L’application de messagerie de Facebook, WhatsApp, considère que la nouvelle loi promulguée en Inde est une violation du droit à la vie privée et contraire à la Constitution du pays. L’entreprise a donc émis une plainte à la Haute Courte de Delhi contre le gouvernement. Selon Reuters, cela concerne plus précisément une mesure contraignant les plateformes à identifier une personne à l’origine d’une information lorsque les autorités en font la demande.

Parce que les messages sont chiffres, WhatsApp affirme que cette requête lui est impossible sans révéler l’identité des personnes qui reçoivent le message avec la personne qui l’envoie. En outre, il faudrait que tous les messages et les données utilisateurs soient stockés et accessibles en cas de besoin, ce que WhatsApp refuse.

Avec près de 400 millions d’utilisateurs dans le pays, l’Inde constitue le premier marché de WhatsApp. Sur son blog, l’entreprise affirme qu’un « gouvernement qui choisit d’imposer la traçabilité impose de fait une nouvelle forme de surveillance de masse ». Dans sa plainte, la filiale de Facebook s’appuie sur une décision de la Cour Suprême indienne de 2017. Elle mentionnait que la vie privée devait être préservée sauf lorsque la légalité, la nécessité et la proportionnalité de la situation justifiaient une telle décision.
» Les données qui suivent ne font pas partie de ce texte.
(** ** Application data *)

Fixpoint app_records (rs : list record) : sres Conn error unit :=
  match rs with
  | [] => mret tt
  | r :: rs =>
      if typ r =? recordApplicationData then
        pt ← decryptRecord r;
        match pt with
        | None => app_records rs
        | Some pt => _ ← modify (fun c => c <| appData ::= (fun l => l ++ [pt]) |>); app_records rs
        end
      else if typ r =? recordAlert then fail errEOF
      else fun c =>
        match lastFlight c with
        | Some f =>
            if negb (isClient c) && ((typ r =? recordHandshake) || (typ r =? recordChangeCipherSpec)) && (finalFlightResends c <? maxFinalFlightResends)
            then (_ ← transmit f; app_records rs) (c <| finalFlightResends ::= Z.add 1 |>)
            else app_records rs c
        | None => app_records rs c
        end
  end.

Definition readAppRecords (ev : read_event) : sres Conn error unit :=
  match ev with
  | Datagram b => match splitRecords b with (Ok _, recs) => app_records recs | (Err e, _) => fail e | (Panic, _) => lift Panic end
  | _ => fail errTransport
  end.

(** The loop of Read; [Ok None] when it is still waiting after the events. *)
Fixpoint read_loop (size : Z) (evs : list read_event) (c : Conn) : res error (option bytes) * Conn * list read_event :=
  match appData c with
  | d :: rest => (Ok (Some (take (Z.to_nat size) d)), c <| appData := rest |>, evs)
  | [] =>
      match evs with
      | [] => (Ok None, c, [])
      | ev :: evs =>
          match readAppRecords ev c with
          | (Ok _, c) => read_loop size evs c
          | (Err e, c) => (Err e, c, evs)
          | (Panic, c) => (Panic, c, evs)
          end
      end
  end.

Context (Handshake : sres Conn error unit).
Definition Read (size : Z) (evs : list read_event) (c : Conn) : res error (option bytes) * Conn * list read_event :=
  if negb (handshakeDone c) then
    match Handshake c with
    | (Ok _, c) => read_loop size evs c
    | (Err e, c) => (Err e, c, evs)
    | (Panic, c) => (Panic, c, evs)
    end
  else read_loop size evs c.

Definition Write (p : bytes) : sres Conn error Z := fun c =>
  (_ ← (if negb (handshakeDone c) then Handshake else mret tt);
   e ← (fun c => (Ok (sendEpoch c), c));
   _ ← writeRecord recordApplicationData e p;
   mret (zlen p)) c.
End io.

(** ** Arbitrary datagrams *)

Definition spec_ok (s : recordSpec) : Prop := s_epoch s = 0 \/ s_epoch s = 1.

Record conn_ok (c : Conn) : Prop := {
  co_seq : length (sendSeq c) = 2%nat;
  co_replay : length (replay c) = 2%nat;
  co_keys : keysReady c = true -> half_ok (clientWrite (keys c)) /\ half_ok (serverWrite (keys c));
  co_flight : match lastFlight c with Some f => Forall spec_ok f | None => True end;
  co_records : Forall (fun r => is_bytes (fragment r)) (pendingRecords c);
  co_reasm : reasm_ok (reasm c) }.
WhatsApp ne considère qu’aucun de ces critères n’est réuni pour une telle loi.

Le projet de loi porté par le gouvernement de Marendra Modi fut promulgué en février et a pris effet le 26 mai afin de mieux contrôler les réseaux sociaux, qui sont vus comme des espaces de contestation et des moyens de trouble à l’ordre public par les autorités.

Un peu plus tôt dans la semaine, la police indienne a tenté de perquisitionner les locaux de Twitter suite à la mention « manipulated media » apposée à côté du tweet d’un membre du parti au pouvoir qui relayait un faux document. En février, le gouvernement Modi avait également demandé à Twitter de bloquer près de 500 comptes lors des manifestations des agriculteurs. Il avait d'ailleurs suspendu les connexions Internet et l’envoi de messages groupés dans certaines zones du pays pour empêcher la communication entre les manifestants. Le mois dernier, Twitter, Facebook ou Instagram ont été sommés de supprimer une centaine de publications qui critiquaient la gestion de la pandémie dans le pays au motif qu’ils incitaient à la panique.

La loi inclut également l’obligation de retirer le contenu sous 36 heures après une demande des autorités, la reconnaissance et la suppression automatique de contenu pornographique et la nomination d’un référent basé en Inde pour se conformer à la législation locale.

WhatsApp, qui fait de la confidentialité des messages son credo, accepte cependant d’aider les autorités en cas de danger immédiat. En revanche, il a été suspendu à plusieurs reprises au Brésil pour avoir résisté à transmettre des données utilisateurs au gouvernement brésilien. De son côté, Alphabet, la maison mère de Google, a affirmé qu’elle se conformera à la législation locale.